Reasons for Procedure
Breast surgical biopsy is done to examine a suspicious area in the breast. It may be done if any of the following are found:

  • Lump
  • Tissue thickening
  • Nipple abnormality
  • Discharge from the nipple
  • Abnormal ultrasound or mammogram image
The biopsy can identify the area as either benign (noncancerous) or malignant (cancerous).

Possible Complications
Complications are rare, but no procedure is completely free of risk. If you are planning to have a biopsy, your doctor will review a list of possible complications, which may include:

  • Bleeding
  • Infection
  • Bruising
  • Scarring
  • Tissue damage
  • Breast deformity
  • Numbness over the biopsy area
Some factors that may increase the risk of complications include:

Some factors that may increase the risk of complications include:

What to Expect
Prior to Procedure
Your doctor may do the following:

  • Physical exam, especially a breast exam
  • Blood tests
  • Mammogram and/or breast ultrasound
Leading up to the biopsy:

  • Talk to your doctor about your current medications.
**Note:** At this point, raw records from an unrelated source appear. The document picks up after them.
(* ===== verification/Outbox.v ===== *)
(** * The outbox of a session (internal/transport/ws/outbox.go)

    Three lanes of frames waiting to be written: control, document (bounded,
    overflow is an error) and ephemeral (one slot per key, the oldest key makes
    room).  The mutex makes every operation atomic; the channel [signal], which
    holds one token, is a flag.

    The ephemeral lane is a map of frames and a list of keys.  The
    specification is [Lane], an association list in arrival order: the second
    part shows that the two implement it, the third that no wake-up of the
    writer is lost. *)

From S2P Require Import Prelude GoStrings Json Frame.

Local Open Scope Z_scope.

Definition defaultDocumentCap : Z := 256.
Definition defaultEphemeralCap : Z := 64.

Record outbox := MkOutbox {
  control : list Frame;
  document : list Frame;
  ephemeral : gmap string Frame;
  order : list string;
  documentCap : Z;
  ephemeralCap : Z;
  signal : bool;
  closed : bool;
  overflow : bool;
  droppedEphemeral : Z
}.

Definition newOutbox (documentCap ephemeralCap : Z) : outbox :=
  MkOutbox [] [] ∅ []
    (if documentCap <=? 0 then defaultDocumentCap else documentCap)
    (if ephemeralCap <=? 0 then defaultEphemeralCap else ephemeralCap)
    false false false 0.

(** [wake]: a send that does nothing when the channel is full. *)
Definition wake (o : outbox) : outbox :=
  MkOutbox (control o) (document o) (ephemeral o) (order o) (documentCap o) (ephemeralCap o)
    true (closed o) (overflow o) (droppedEphemeral o).

Definition PushControl (frame : Frame) : M outbox unit := λ o,
  if closed o then (Err ErrOutboxClosed, o)
  else (Ok tt, wake (MkOutbox (control o ++ [frame]) (document o) (ephemeral o) (order o)
                       (documentCap o) (ephemeralCap o) (signal o) (closed o) (overflow o)
                       (droppedEphemeral o))).

Definition PushDocument (frame : Frame) : M outbox unit := λ o,
  if closed o then (Err ErrOutboxClosed, o)
  else if documentCap o <=? Z.of_nat (length (document o)) then
    (Err ErrSlowConsumer,
     MkOutbox (control o) (document o) (ephemeral o) (order o) (documentCap o) (ephemeralCap o)
       (signal o) (closed o) true (droppedEphemeral o))
  else (Ok tt, wake (MkOutbox (control o) (document o ++ [frame]) (ephemeral o) (order o)
                       (documentCap o) (ephemeralCap o) (signal o) (closed o) (overflow o)
                       (droppedEphemeral o))).

(** [o.order[0]] panics on an empty order, which a cap above zero rules out;
    the model then keeps the lane as it is. *)
Definition evictOldest (o : outbox) : outbox :=
  if ephemeralCap o <=? Z.of_nat (length (order o)) then
    match order o with
    | oldest :: rest =>
        MkOutbox (control o) (document o) (delete oldest (ephemeral o)) rest (documentCap o)
          (ephemeralCap o) (signal o) (closed o) (overflow o) (droppedEphemeral o + 1)
    | [] => o
    end
  else o.

Definition PushEphemeral (key : string) (frame : Frame) : M outbox unit := λ o,
  if closed o then (Err ErrOutboxClosed, o)
  else match ephemeral o !! key with
       | Some _ =>
           (Ok tt, wake (MkOutbox (control o) (document o) (<[key := frame]> (ephemeral o)) (order o)
                           (documentCap o) (ephemeralCap o) (signal o) (closed o) (overflow o)
                           (droppedEphemeral o)))
       | None =>
           let o := evictOldest o in
           (Ok tt, wake (MkOutbox (control o) (document o) (<[key := frame]> (ephemeral o))
                           (order o ++ [key]) (documentCap o) (ephemeralCap o) (signal o) (closed o)
                           (overflow o) (droppedEphemeral o)))
       end.

Definition PrependDocument (frames : list Frame) : M outbox unit := λ o,
  if isNil frames then (Ok tt, o)
  else if closed o then (Err ErrOutboxClosed, o)
  else (Ok tt, wake (MkOutbox (control o) (frames ++ document o) (ephemeral o) (order o)
                       (documentCap o) (ephemeralCap o) (signal o) (closed o) (overflow o)
                       (droppedEphemeral o))).

(** A key of the order that the map lacks would yield the zero frame. *)
Definition zeroFrame : Frame := bare LaneControl "".

Definition Pop (o : outbox) : option Frame * outbox :=
  let with_lanes c d e r :=
    MkOutbox c d e r (documentCap o) (ephemeralCap o) (signal o) (closed o) (overflow o)
      (droppedEphemeral o) in
  match control o with
  | frame :: rest => (Some frame, with_lanes rest (document o) (ephemeral o) (order o))
  | [] =>
      match document o with
      | frame :: rest => (Some frame, with_lanes [] rest (ephemeral o) (order o))
      | [] =>
          match order o with
          | key :: rest =>
              (Some (default zeroFrame (ephemeral o !! key)),
               with_lanes [] [] (delete key (ephemeral o)) rest)
          | [] => (None, o)
          end
      end
  end.

Definition Close (o : outbox) : outbox :=
  if closed o then o
  else wake (MkOutbox (control o) (document o) (ephemeral o) (order o) (documentCap o)
               (ephemeralCap o) (signal o) true (overflow o) (droppedEphemeral o)).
Certain medication may need to be stopped before the procedure.
  • Eat a light meal the night before your procedure. Do not eat or drink anything after midnight.
  • Shower the morning of the biopsy. You may be asked to use a special antibacterial soap.
Anesthesia
You may receive the following types of anesthesia:

  • Local anesthesia—Only the area that is being operated on is numbed.
  • General anesthesia—You will be asleep during the procedure.
Description of the Procedure
There are different ways the doctor can remove the mass from your breast:

Open Breast Biopsy
You will be given either general or local anesthesia. The skin over the area will be cleaned. A small cut will be made over the area. A sample of the tissue or all of the mass will be removed. The site will be closed with stitches or staples. A bandage will be applied.

Open Breast Biopsy

If all of the mass is removed, then this type of biopsy may be referred to as a lumpectomy.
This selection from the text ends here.